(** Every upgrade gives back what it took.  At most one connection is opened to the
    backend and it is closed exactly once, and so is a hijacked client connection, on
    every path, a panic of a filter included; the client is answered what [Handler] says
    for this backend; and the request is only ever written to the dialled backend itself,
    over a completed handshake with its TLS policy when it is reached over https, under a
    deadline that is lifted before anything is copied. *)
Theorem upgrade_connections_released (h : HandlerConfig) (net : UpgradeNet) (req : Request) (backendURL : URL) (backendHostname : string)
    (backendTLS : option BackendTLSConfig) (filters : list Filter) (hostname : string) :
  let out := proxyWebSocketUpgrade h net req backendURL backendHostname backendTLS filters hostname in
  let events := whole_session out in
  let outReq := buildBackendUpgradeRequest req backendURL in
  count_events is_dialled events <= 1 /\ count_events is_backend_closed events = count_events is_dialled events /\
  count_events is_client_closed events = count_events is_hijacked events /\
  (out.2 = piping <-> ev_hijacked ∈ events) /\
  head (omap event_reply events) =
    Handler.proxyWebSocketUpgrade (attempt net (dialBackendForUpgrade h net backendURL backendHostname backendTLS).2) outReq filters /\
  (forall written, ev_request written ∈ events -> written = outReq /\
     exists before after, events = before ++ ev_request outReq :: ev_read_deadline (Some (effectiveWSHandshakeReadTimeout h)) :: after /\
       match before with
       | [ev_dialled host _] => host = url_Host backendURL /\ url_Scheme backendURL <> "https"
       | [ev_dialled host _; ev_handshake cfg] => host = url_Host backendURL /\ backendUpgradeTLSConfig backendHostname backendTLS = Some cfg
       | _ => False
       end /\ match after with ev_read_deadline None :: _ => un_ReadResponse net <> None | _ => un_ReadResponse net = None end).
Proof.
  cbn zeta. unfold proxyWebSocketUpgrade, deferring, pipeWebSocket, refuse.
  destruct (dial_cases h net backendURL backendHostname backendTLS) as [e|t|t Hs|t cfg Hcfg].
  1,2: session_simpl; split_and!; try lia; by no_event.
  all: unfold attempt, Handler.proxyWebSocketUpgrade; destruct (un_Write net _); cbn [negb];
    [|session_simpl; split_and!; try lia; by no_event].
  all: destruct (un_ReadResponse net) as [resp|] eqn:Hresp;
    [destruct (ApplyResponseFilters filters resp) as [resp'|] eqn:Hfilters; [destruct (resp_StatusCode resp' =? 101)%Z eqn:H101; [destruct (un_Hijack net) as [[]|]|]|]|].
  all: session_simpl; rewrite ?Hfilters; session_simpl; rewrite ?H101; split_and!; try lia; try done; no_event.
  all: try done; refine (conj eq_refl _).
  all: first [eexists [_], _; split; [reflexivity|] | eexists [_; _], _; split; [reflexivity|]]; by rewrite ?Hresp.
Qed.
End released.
──────────────────────────────
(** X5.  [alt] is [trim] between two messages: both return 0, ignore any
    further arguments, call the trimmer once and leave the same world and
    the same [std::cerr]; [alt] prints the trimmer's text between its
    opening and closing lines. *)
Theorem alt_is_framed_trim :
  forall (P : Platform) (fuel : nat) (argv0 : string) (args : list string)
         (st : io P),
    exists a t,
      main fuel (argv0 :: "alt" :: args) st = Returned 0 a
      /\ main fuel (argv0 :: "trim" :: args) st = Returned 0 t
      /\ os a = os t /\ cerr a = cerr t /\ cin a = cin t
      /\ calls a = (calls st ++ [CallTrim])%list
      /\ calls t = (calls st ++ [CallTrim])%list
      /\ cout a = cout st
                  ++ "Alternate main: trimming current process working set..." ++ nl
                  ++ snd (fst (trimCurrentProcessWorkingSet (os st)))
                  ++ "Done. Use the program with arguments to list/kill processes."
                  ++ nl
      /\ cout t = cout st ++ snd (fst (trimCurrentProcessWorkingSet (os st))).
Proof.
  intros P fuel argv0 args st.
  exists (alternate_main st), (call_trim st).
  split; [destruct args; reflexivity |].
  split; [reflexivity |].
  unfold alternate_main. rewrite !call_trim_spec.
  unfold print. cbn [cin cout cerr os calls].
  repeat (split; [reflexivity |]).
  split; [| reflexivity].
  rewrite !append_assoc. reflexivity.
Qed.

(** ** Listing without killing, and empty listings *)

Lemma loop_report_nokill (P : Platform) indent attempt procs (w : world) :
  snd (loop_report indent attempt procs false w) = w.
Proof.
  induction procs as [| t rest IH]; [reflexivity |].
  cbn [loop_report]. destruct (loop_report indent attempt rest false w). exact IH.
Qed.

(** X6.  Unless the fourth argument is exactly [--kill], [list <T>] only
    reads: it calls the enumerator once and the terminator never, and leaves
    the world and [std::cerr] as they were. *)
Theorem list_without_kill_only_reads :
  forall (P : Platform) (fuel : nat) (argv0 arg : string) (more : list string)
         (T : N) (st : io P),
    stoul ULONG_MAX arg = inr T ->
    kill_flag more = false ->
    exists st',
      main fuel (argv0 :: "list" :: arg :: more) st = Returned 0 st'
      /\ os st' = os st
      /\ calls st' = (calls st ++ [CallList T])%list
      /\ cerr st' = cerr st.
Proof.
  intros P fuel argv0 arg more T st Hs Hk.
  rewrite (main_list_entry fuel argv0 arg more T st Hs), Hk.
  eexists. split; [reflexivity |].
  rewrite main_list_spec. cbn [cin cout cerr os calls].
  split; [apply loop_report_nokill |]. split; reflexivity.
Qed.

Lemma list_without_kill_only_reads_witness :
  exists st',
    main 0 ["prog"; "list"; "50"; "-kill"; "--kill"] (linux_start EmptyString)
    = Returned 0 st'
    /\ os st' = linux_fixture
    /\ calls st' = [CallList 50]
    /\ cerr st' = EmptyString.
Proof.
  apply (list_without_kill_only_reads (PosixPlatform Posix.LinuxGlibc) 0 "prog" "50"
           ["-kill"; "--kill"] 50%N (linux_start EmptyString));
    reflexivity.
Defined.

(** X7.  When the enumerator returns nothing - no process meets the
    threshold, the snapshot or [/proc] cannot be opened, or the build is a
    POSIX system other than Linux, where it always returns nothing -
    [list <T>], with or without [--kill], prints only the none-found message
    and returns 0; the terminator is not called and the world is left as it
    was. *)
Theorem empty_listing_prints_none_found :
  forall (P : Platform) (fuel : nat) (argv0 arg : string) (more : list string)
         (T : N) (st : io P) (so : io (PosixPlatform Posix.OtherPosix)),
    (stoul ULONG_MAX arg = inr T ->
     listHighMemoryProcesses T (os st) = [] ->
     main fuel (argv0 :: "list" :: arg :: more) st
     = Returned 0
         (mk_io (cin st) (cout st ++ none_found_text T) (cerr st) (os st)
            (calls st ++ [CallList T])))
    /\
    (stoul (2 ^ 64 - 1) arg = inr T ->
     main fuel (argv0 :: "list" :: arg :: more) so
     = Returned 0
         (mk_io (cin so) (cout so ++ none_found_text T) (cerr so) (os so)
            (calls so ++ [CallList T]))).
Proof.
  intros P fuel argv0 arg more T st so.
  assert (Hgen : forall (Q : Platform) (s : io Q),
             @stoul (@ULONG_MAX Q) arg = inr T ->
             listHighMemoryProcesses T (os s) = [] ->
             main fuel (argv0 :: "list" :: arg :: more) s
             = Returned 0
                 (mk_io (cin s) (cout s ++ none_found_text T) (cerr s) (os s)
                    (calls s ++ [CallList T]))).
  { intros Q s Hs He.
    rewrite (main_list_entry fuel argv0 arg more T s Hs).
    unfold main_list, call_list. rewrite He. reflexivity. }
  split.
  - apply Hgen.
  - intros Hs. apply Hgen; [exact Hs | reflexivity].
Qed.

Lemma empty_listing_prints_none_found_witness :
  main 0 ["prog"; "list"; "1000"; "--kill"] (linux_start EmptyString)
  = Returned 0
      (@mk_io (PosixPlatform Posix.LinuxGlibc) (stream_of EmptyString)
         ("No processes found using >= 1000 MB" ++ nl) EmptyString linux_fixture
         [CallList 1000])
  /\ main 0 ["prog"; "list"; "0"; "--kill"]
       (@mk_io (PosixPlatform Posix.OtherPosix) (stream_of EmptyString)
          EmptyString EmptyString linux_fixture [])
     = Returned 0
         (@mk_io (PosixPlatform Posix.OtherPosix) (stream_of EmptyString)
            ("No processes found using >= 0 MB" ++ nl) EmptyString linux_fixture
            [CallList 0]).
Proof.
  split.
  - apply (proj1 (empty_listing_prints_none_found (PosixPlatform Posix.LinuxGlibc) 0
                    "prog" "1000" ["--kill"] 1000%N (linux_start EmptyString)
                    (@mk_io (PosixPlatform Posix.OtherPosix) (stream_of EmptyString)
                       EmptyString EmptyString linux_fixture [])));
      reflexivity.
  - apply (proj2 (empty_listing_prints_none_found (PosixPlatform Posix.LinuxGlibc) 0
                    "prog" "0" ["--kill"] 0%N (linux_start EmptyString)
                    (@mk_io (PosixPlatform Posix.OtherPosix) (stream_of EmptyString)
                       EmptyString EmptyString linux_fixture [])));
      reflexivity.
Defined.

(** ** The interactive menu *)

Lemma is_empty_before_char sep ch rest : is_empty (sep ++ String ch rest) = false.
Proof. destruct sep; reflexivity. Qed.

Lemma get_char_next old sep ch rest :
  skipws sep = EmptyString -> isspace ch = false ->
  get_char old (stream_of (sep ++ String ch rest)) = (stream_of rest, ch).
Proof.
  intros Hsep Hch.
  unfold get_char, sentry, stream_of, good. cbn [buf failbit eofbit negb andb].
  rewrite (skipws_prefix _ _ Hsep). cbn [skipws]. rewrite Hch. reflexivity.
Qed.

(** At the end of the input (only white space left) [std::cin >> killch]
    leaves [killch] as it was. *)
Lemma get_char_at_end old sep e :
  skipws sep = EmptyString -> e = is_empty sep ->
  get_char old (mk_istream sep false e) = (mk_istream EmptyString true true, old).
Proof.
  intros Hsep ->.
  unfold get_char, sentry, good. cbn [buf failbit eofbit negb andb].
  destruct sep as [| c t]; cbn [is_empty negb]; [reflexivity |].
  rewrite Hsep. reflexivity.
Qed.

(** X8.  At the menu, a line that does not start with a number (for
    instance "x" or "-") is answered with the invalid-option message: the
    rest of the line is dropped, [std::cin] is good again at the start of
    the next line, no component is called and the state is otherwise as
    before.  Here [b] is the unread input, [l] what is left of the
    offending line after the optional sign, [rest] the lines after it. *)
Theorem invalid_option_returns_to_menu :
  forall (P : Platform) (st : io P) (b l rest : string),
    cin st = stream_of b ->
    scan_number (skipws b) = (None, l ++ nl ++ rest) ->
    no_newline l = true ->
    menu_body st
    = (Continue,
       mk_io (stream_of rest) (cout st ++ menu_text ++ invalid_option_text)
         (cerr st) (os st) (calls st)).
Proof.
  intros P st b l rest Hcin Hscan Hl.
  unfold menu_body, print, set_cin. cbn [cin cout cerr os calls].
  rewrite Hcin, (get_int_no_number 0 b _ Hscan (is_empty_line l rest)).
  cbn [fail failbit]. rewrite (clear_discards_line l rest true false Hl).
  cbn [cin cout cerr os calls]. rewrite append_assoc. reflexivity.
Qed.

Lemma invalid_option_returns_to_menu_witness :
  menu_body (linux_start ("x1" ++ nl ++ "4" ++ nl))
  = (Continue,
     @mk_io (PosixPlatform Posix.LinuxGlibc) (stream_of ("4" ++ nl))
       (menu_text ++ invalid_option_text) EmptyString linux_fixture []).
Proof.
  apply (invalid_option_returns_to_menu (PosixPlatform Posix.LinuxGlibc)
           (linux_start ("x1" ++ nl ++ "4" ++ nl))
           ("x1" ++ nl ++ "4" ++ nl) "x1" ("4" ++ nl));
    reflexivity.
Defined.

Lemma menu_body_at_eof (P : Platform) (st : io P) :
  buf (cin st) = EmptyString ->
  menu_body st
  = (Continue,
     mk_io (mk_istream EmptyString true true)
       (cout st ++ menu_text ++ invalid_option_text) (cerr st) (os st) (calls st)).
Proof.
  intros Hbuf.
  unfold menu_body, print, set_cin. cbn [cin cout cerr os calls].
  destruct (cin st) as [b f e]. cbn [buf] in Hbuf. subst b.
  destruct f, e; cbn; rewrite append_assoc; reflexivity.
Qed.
──────────────────────────────
Repeat word for word the lines above that run from the line containing "rewrite main_list_spec. cbn" through the line containing "[list <T>], with", both ends included, and nothing else.

  rewrite main_list_spec. cbn [cin cout cerr os calls].
  split; [apply loop_report_nokill |]. split; reflexivity.
Qed.

Lemma list_without_kill_only_reads_witness :
  exists st',
    main 0 ["prog"; "list"; "50"; "-kill"; "--kill"] (linux_start EmptyString)
    = Returned 0 st'
    /\ os st' = linux_fixture
    /\ calls st' = [CallList 50]
    /\ cerr st' = EmptyString.
Proof.
  apply (list_without_kill_only_reads (PosixPlatform Posix.LinuxGlibc) 0 "prog" "50"
           ["-kill"; "--kill"] 50%N (linux_start EmptyString));
    reflexivity.
Defined.

(** X7.  When the enumerator returns nothing - no process meets the
    threshold, the snapshot or [/proc] cannot be opened, or the build is a
    POSIX system other than Linux, where it always returns nothing -
    [list <T>], with or without [--kill], prints only the none-found message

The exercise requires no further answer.